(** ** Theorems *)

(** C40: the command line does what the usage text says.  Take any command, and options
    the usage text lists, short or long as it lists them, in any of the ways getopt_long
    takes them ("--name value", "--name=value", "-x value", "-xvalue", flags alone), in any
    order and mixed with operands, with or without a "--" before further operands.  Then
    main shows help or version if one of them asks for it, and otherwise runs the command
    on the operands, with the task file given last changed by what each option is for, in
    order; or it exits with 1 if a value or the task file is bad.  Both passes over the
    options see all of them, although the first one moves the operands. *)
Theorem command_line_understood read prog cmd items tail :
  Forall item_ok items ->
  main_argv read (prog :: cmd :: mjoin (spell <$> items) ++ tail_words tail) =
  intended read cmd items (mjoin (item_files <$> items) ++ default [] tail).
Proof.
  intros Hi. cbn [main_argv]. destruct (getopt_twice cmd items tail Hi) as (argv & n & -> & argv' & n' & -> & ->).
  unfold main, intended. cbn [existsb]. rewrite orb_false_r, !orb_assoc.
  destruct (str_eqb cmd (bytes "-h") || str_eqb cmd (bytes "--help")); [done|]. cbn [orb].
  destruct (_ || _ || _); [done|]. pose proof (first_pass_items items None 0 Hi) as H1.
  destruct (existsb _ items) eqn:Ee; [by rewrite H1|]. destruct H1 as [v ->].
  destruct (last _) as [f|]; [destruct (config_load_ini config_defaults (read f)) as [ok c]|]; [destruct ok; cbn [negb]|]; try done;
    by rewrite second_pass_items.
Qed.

--

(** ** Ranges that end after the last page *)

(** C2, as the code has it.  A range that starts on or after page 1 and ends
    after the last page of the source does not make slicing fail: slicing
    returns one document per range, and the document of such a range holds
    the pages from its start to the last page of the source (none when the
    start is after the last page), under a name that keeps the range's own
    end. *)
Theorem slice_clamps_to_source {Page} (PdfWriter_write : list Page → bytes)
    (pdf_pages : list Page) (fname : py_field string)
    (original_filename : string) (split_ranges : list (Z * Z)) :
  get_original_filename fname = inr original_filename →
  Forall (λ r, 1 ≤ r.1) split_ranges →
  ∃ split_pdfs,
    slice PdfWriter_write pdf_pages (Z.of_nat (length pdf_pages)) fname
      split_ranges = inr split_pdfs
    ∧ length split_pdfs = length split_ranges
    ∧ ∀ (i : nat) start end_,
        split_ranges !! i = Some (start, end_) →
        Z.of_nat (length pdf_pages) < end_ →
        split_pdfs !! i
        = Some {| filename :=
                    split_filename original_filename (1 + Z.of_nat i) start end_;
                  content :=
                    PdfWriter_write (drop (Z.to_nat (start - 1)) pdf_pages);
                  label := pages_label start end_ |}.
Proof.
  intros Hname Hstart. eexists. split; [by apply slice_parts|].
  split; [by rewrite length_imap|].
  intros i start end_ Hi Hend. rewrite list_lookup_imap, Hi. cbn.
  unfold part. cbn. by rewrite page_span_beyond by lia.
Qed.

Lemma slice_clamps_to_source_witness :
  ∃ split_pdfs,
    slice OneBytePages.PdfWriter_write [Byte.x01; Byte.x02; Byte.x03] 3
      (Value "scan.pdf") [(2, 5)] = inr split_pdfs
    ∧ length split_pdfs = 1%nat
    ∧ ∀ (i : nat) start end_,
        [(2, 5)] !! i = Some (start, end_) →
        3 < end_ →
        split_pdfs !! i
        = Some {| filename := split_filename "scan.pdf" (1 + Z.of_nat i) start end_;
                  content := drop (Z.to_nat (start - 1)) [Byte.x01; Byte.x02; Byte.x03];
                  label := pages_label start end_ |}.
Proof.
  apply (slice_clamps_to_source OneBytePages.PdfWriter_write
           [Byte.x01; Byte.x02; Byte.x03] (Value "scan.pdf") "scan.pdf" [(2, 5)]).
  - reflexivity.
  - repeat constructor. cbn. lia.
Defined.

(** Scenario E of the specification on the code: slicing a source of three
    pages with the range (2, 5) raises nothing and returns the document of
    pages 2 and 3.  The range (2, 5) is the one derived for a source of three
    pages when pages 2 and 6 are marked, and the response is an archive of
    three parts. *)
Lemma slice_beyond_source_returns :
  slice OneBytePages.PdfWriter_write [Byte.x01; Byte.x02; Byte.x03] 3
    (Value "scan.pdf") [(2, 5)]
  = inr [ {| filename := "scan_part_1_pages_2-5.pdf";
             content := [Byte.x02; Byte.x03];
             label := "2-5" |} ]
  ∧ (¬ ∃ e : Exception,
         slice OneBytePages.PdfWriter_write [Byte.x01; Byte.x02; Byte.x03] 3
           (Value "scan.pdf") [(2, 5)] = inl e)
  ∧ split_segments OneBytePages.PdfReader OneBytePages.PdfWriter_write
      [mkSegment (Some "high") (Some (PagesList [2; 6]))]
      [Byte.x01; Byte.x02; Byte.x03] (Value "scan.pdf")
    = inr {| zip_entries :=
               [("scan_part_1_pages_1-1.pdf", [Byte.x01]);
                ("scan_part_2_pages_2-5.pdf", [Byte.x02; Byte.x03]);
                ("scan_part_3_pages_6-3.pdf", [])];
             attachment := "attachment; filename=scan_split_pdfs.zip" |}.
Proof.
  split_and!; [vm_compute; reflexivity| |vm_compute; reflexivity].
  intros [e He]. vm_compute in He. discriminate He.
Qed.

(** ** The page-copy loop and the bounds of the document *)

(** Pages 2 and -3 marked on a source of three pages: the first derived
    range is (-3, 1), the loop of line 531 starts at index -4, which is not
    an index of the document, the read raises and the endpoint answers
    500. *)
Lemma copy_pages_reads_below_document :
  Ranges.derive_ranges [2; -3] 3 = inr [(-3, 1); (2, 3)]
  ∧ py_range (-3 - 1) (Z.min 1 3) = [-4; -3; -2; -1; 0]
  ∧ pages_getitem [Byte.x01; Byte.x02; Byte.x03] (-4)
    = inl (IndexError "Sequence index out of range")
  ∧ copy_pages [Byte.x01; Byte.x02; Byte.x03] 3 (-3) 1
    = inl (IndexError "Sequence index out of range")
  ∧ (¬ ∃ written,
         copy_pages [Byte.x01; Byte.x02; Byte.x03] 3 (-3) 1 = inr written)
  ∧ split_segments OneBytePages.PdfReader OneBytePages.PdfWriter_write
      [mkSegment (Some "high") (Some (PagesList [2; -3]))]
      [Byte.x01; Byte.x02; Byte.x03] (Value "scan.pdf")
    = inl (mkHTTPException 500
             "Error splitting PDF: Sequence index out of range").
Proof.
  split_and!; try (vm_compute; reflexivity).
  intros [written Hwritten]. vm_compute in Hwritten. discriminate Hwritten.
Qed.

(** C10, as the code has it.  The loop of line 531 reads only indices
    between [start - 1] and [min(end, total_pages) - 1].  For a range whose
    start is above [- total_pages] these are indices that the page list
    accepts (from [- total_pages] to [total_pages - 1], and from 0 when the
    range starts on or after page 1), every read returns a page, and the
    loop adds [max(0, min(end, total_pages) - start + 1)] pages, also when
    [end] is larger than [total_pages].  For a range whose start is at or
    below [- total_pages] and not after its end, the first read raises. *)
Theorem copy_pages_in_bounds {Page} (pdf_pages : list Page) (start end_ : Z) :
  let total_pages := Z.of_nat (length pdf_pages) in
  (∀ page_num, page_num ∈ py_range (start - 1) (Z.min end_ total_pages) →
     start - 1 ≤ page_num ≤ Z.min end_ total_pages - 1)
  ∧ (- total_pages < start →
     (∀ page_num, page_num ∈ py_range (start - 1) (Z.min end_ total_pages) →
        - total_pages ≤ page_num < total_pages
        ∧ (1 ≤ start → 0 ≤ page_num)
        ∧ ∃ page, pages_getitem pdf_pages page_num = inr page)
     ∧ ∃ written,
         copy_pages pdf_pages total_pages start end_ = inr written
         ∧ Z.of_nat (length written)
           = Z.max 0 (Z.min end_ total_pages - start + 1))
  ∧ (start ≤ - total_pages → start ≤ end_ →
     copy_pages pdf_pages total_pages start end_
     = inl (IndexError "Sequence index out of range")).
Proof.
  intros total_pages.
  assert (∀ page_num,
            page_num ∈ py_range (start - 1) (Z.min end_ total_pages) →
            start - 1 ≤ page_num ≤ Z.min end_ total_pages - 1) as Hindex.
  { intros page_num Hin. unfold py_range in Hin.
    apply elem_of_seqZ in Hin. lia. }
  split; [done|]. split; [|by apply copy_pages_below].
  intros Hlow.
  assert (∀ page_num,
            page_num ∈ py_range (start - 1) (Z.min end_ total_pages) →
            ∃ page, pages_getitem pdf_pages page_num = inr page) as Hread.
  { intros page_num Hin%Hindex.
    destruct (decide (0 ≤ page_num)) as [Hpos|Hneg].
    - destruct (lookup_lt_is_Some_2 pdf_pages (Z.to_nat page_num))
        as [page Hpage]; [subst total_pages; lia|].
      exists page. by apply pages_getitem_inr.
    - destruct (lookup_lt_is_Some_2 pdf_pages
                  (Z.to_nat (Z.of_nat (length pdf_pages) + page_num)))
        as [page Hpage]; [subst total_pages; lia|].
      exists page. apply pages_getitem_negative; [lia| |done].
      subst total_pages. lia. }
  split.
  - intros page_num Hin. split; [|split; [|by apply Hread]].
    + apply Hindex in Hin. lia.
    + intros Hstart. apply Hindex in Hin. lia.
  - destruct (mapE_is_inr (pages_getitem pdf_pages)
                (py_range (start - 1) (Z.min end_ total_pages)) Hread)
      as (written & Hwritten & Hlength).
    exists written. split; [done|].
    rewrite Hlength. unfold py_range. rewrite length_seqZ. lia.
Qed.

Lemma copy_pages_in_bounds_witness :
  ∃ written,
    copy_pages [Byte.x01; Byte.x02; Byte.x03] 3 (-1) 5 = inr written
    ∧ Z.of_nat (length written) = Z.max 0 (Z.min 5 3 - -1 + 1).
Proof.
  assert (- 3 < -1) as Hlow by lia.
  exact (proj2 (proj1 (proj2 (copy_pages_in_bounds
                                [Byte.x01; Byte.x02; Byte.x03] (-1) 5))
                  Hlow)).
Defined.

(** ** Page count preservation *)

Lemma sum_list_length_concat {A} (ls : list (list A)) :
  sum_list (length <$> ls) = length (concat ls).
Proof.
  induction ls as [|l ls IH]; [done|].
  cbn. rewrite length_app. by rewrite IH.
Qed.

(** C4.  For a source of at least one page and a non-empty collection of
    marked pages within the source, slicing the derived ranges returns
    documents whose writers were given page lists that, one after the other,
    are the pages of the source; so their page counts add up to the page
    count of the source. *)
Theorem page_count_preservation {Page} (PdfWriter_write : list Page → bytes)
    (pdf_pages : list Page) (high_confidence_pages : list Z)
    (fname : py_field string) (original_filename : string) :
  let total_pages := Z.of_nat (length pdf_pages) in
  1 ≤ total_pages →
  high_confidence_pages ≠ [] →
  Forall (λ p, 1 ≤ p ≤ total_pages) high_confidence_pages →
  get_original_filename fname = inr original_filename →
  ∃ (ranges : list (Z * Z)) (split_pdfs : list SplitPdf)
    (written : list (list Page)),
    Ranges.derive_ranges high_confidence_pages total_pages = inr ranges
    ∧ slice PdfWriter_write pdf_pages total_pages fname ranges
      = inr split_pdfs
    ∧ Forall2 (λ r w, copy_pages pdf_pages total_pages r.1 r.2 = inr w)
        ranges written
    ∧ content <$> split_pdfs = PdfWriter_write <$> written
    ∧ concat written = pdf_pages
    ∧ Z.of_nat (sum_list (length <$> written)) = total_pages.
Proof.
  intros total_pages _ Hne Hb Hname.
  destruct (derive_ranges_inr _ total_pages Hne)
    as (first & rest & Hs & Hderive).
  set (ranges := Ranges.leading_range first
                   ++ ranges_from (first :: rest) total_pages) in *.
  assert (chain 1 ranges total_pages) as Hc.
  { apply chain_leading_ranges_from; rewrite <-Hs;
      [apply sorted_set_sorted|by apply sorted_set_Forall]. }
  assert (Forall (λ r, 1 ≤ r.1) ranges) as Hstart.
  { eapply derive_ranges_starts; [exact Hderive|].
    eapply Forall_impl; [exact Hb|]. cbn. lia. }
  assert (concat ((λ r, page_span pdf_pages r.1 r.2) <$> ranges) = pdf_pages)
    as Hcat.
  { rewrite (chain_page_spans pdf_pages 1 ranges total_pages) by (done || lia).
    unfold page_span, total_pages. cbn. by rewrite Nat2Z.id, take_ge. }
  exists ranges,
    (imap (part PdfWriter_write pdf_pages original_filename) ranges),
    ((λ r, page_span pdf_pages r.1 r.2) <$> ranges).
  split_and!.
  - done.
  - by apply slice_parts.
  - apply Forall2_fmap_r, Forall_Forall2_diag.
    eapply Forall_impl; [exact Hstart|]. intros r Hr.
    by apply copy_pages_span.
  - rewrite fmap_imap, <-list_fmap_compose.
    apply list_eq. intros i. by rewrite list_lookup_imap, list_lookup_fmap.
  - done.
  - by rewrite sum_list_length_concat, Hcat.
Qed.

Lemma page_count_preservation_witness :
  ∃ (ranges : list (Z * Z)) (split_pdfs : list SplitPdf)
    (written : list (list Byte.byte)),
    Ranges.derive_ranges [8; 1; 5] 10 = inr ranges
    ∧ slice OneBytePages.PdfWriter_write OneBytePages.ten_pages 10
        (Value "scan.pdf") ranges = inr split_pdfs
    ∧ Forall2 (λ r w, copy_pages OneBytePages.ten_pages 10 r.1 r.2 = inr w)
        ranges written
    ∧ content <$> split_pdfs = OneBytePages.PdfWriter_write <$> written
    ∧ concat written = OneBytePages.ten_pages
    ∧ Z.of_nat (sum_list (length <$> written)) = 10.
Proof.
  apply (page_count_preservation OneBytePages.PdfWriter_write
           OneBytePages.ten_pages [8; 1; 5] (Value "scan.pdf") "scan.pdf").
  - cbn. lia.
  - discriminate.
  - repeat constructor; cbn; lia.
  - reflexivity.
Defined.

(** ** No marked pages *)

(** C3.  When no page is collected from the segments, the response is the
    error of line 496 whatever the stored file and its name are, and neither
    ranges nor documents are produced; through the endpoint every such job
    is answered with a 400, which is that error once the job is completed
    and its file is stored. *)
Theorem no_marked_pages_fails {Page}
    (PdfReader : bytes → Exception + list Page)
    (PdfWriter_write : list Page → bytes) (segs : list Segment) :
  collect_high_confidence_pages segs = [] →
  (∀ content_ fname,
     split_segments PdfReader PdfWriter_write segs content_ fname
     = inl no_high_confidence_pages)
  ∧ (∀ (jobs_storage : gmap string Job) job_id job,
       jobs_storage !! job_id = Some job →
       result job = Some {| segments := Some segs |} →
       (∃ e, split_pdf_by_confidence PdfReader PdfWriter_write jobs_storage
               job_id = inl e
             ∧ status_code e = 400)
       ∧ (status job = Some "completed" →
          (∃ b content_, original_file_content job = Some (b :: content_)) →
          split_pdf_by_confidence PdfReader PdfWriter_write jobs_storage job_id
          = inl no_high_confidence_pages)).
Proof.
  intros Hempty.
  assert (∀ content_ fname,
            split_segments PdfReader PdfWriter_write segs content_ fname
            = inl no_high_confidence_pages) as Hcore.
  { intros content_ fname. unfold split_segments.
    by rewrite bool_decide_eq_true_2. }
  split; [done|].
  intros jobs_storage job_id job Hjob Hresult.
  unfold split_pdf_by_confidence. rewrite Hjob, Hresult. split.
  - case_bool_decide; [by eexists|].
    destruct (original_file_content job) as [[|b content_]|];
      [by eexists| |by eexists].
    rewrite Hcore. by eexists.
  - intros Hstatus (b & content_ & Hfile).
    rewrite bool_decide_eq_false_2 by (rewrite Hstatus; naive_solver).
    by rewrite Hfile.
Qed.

--

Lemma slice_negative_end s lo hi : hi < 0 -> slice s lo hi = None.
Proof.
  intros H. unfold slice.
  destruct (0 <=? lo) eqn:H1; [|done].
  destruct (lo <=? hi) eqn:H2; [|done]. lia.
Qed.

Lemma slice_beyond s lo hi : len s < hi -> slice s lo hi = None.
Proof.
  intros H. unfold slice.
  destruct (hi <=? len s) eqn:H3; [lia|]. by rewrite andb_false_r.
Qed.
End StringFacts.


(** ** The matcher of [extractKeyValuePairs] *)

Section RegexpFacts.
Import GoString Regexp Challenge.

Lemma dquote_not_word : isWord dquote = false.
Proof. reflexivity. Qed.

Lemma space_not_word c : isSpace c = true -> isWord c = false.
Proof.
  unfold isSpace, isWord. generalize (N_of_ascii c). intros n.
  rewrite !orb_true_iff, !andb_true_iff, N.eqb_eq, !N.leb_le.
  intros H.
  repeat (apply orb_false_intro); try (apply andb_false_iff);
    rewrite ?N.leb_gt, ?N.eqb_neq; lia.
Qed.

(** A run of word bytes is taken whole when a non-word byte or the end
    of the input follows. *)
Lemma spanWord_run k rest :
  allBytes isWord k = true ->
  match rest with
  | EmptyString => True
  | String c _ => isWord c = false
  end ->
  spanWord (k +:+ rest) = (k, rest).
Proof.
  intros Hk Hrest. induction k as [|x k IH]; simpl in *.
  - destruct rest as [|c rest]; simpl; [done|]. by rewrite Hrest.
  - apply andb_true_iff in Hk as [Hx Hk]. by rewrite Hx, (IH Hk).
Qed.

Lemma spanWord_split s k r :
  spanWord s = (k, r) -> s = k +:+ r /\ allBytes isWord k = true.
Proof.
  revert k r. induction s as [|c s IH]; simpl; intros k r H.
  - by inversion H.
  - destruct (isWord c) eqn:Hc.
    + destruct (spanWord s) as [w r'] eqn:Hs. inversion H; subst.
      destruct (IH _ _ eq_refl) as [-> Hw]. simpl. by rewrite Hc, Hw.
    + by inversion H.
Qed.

§ WHAT IS REQUIRED: Work out how many lines in the records contain the word "three", and give that number by itself.

§ RESPONSE: 4